» YOUR TASK
Scan the listing for the word "eyes", and copy out each line where it is found.

== AVAILABLE DATA

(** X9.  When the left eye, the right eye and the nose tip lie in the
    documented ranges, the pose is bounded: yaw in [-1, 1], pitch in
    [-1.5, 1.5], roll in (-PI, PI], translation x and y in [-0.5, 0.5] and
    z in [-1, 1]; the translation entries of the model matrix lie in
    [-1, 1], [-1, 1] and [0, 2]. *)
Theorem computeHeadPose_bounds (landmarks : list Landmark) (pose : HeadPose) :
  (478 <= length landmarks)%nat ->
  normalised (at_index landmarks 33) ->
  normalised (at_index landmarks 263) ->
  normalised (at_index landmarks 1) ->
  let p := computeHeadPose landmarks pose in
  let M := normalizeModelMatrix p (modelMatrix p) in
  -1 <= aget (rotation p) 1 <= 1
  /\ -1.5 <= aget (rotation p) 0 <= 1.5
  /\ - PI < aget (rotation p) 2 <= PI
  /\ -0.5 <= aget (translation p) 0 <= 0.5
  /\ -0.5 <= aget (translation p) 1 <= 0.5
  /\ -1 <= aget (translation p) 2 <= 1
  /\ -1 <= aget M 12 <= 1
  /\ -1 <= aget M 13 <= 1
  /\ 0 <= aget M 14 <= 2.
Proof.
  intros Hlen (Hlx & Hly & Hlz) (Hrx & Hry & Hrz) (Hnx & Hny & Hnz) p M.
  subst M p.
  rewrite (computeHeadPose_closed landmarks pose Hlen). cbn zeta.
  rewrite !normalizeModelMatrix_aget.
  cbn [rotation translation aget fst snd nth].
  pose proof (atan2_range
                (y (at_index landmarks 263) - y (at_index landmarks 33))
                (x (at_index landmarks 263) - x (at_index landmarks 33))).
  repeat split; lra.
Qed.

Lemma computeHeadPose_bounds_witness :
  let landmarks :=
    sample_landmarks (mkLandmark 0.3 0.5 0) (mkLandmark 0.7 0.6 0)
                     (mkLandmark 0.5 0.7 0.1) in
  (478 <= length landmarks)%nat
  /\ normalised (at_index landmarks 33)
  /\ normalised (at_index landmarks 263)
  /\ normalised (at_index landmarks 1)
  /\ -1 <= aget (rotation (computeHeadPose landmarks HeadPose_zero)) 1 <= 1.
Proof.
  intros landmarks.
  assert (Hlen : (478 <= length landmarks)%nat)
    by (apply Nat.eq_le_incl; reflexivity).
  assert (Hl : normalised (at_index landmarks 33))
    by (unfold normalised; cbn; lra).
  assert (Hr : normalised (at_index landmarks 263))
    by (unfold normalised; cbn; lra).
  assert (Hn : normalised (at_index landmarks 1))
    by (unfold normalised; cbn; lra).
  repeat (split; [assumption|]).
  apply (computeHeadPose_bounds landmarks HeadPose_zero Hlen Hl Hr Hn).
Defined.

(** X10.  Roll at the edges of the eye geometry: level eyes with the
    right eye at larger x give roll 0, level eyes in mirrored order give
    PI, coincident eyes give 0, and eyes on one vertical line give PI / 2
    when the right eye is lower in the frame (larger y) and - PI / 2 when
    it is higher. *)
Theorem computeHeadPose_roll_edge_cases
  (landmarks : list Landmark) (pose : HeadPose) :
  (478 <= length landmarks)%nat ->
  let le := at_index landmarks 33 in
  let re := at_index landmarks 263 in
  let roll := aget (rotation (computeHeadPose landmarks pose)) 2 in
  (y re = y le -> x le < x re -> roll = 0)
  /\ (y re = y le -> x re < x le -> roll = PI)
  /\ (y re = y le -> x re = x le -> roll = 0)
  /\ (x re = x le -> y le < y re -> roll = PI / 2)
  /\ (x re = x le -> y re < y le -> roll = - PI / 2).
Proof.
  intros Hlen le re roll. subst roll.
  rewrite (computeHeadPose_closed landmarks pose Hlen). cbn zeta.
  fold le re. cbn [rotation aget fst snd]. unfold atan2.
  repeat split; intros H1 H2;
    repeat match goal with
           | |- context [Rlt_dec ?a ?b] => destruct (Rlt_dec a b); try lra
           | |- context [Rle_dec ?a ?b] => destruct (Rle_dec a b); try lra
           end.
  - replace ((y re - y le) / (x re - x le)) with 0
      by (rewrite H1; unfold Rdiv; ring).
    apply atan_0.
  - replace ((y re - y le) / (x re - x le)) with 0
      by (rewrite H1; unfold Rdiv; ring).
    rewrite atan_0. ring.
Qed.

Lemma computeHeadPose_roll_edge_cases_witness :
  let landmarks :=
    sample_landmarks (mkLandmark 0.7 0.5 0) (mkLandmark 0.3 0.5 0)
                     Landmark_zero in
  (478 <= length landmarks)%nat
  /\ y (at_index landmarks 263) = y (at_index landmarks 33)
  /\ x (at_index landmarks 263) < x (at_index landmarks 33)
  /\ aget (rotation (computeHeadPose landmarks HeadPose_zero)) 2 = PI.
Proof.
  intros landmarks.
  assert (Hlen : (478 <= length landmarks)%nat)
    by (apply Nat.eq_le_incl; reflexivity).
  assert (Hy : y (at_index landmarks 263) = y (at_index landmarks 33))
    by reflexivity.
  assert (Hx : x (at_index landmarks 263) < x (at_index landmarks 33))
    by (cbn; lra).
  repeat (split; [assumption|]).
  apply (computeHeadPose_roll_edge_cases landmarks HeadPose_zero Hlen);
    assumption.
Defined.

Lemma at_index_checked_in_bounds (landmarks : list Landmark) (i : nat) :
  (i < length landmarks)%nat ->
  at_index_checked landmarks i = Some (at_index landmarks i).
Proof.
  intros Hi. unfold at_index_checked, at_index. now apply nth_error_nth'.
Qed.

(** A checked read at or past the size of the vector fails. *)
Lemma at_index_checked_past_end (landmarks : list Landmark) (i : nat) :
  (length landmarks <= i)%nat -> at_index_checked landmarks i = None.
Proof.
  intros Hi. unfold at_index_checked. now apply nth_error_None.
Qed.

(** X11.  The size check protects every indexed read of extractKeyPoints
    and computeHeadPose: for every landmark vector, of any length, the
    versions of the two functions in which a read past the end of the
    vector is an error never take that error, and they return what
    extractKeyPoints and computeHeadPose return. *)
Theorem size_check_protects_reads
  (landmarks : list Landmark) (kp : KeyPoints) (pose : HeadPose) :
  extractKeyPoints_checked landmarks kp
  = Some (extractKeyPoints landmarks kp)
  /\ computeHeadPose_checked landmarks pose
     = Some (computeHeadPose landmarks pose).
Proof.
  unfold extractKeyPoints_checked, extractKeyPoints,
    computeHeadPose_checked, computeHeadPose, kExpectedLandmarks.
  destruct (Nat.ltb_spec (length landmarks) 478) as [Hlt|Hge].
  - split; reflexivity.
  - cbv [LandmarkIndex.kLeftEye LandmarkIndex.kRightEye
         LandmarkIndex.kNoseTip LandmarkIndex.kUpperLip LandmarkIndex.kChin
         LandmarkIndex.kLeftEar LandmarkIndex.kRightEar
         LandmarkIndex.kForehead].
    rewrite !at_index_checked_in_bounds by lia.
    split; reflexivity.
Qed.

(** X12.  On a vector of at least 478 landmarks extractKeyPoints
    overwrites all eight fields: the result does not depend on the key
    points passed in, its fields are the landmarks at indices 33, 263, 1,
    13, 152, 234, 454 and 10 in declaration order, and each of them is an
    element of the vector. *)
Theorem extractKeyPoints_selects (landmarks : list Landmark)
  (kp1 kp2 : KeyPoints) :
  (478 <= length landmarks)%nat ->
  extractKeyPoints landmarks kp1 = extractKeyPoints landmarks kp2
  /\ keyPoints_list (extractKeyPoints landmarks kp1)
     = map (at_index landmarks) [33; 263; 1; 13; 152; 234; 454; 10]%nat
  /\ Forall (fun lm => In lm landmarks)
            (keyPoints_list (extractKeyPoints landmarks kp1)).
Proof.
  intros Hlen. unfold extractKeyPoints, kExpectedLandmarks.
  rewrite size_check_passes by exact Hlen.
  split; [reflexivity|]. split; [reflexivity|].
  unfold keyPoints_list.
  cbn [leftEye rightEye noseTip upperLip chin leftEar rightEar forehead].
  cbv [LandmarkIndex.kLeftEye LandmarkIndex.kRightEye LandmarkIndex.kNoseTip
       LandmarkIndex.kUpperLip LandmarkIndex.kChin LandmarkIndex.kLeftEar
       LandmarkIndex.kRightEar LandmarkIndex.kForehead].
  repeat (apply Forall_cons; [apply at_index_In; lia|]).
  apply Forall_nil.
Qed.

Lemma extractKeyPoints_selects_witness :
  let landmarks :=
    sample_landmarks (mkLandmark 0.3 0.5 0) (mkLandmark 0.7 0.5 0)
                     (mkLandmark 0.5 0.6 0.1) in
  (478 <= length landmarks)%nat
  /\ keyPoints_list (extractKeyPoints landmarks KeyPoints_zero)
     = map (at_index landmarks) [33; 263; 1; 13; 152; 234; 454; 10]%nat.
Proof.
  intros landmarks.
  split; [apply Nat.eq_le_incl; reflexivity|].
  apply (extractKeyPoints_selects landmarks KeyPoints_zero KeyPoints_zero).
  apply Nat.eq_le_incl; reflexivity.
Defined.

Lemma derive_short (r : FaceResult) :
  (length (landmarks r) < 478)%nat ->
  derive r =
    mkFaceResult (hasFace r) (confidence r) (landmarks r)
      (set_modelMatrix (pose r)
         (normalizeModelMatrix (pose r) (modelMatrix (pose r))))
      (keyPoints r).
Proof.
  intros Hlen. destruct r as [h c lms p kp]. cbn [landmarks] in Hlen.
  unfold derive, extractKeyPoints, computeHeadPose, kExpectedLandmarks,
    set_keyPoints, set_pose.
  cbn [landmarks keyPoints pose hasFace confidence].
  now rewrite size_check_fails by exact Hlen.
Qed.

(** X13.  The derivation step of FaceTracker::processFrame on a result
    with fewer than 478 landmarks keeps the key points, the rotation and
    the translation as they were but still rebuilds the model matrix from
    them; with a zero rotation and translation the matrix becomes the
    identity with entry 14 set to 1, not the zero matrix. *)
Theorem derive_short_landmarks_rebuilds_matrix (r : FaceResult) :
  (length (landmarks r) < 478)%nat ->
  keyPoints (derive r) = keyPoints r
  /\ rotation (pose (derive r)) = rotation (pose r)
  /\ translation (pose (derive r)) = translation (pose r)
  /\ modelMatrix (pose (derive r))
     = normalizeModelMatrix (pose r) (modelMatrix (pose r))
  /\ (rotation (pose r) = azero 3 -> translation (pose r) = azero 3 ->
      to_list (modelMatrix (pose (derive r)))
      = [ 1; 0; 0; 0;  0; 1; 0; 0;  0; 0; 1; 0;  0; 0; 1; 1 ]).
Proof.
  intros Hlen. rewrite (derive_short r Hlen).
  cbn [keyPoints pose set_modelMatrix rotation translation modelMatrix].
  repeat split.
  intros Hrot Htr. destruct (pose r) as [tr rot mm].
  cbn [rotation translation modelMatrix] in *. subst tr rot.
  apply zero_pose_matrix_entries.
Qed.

====

» RESPONSE FOR THIS EXERCISE
(** X10.  Roll at the edges of the eye geometry: level eyes with the
    right eye at larger x give roll 0, level eyes in mirrored order give
    PI, coincident eyes give 0, and eyes on one vertical line give PI / 2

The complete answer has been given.